-- SUPPLIED INFORMATION --
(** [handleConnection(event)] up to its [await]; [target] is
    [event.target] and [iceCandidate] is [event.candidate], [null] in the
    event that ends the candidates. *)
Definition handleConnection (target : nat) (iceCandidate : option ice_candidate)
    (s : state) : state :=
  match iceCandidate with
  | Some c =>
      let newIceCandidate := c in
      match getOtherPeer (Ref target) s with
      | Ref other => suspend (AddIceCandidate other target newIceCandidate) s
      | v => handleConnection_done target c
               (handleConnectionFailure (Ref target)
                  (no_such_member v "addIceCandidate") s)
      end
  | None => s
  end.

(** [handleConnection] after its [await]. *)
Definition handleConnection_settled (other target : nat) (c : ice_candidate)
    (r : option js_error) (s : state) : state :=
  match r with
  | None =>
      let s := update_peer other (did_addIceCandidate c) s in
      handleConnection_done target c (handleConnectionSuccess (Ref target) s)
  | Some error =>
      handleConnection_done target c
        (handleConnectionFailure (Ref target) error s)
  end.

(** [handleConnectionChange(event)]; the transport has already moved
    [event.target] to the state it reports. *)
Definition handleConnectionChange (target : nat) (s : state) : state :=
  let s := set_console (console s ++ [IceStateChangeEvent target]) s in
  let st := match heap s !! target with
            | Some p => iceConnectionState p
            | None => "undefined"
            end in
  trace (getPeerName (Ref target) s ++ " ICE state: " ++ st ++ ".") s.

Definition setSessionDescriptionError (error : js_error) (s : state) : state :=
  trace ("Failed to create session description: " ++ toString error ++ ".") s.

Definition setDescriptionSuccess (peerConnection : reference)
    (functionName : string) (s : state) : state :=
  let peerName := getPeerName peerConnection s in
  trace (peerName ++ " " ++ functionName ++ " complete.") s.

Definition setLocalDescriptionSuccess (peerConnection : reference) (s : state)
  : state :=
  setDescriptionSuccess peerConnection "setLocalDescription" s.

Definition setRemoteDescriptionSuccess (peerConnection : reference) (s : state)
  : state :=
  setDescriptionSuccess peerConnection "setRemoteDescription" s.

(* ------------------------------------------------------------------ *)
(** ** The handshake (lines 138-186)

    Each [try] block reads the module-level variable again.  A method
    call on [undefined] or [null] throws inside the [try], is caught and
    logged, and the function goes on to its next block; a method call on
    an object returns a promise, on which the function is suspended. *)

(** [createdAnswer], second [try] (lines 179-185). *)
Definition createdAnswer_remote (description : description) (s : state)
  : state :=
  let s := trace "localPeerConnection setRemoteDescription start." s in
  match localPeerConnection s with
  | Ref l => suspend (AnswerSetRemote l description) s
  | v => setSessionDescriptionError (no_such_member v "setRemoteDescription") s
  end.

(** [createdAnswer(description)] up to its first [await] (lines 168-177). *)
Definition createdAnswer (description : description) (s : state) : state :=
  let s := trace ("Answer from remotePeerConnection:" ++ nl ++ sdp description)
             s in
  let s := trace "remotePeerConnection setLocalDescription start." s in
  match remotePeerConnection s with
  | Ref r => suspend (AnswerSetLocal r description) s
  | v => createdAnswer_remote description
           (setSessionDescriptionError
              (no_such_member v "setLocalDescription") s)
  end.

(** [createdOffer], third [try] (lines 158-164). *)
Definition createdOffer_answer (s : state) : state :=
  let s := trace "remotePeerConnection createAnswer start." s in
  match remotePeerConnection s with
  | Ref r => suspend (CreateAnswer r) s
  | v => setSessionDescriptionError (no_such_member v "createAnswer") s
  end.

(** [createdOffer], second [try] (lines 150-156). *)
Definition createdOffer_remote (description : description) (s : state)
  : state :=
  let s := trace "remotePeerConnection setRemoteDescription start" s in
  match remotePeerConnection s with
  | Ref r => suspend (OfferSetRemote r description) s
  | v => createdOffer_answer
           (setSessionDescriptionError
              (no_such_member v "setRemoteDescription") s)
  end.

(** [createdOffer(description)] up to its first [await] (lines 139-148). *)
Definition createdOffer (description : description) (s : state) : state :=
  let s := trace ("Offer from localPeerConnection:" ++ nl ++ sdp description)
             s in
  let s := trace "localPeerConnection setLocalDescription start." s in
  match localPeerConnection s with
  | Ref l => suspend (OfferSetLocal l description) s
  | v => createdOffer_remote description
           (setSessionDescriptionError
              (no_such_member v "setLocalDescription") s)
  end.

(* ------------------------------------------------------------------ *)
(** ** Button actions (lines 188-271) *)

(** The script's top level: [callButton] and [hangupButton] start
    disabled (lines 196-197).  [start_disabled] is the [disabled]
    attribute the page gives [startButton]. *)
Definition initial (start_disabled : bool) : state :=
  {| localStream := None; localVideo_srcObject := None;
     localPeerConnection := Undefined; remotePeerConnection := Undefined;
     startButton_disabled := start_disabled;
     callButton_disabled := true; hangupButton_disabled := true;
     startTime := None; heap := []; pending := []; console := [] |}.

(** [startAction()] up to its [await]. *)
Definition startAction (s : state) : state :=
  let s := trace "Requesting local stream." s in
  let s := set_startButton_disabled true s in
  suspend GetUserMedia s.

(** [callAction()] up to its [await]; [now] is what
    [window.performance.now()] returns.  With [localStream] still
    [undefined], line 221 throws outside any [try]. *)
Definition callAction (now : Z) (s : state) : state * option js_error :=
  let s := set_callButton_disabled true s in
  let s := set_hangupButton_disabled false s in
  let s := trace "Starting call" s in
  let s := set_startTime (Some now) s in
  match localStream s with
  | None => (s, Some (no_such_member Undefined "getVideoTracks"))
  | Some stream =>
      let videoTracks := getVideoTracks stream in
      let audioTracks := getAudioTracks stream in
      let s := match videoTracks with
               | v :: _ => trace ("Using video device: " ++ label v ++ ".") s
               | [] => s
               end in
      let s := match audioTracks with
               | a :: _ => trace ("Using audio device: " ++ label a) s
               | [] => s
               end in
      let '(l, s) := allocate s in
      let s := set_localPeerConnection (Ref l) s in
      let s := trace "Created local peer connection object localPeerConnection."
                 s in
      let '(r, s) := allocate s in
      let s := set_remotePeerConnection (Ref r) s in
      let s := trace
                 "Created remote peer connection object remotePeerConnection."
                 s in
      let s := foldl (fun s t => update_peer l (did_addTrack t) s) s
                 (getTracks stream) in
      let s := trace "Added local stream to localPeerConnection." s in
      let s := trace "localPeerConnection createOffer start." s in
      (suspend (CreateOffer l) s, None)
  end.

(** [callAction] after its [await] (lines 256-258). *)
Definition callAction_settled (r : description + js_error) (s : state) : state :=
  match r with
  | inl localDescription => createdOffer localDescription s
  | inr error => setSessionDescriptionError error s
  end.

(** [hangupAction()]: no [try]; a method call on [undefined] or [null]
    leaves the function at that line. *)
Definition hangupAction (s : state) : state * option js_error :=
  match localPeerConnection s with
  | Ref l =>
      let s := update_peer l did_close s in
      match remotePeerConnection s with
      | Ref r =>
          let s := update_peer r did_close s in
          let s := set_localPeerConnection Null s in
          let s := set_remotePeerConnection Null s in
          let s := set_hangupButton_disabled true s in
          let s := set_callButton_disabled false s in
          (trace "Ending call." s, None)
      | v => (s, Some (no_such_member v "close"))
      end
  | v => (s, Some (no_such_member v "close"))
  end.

...

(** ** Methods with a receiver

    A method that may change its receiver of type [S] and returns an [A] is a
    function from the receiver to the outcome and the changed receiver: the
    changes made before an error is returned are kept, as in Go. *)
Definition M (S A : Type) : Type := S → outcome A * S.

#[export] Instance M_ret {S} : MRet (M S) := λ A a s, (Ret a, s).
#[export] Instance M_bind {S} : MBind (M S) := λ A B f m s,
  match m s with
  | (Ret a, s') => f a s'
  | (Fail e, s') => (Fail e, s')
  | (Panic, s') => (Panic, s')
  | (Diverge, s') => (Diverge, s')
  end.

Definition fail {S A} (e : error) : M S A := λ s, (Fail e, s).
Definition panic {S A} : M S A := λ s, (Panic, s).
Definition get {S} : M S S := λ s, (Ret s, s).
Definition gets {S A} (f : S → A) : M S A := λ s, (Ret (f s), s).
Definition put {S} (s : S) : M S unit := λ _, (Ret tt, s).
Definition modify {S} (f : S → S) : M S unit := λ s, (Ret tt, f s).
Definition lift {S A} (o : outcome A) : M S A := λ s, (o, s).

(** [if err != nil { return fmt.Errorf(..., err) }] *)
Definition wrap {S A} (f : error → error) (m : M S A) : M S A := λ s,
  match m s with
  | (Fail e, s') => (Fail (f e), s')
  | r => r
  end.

-- YOUR GOAL --
An exact copy of the lines above, from the one containing "startButton_disabled := start_disabled;" down to the one containing "Definition callAction (now" and including both, is the whole answer; retype it and nothing else.

-- SOLUTION BELOW --
     startButton_disabled := start_disabled;
     callButton_disabled := true; hangupButton_disabled := true;
     startTime := None; heap := []; pending := []; console := [] |}.

(** [startAction()] up to its [await]. *)
Definition startAction (s : state) : state :=
  let s := trace "Requesting local stream." s in
  let s := set_startButton_disabled true s in
  suspend GetUserMedia s.

(** [callAction()] up to its [await]; [now] is what
    [window.performance.now()] returns.  With [localStream] still
    [undefined], line 221 throws outside any [try]. *)
Definition callAction (now : Z) (s : state) : state * option js_error :=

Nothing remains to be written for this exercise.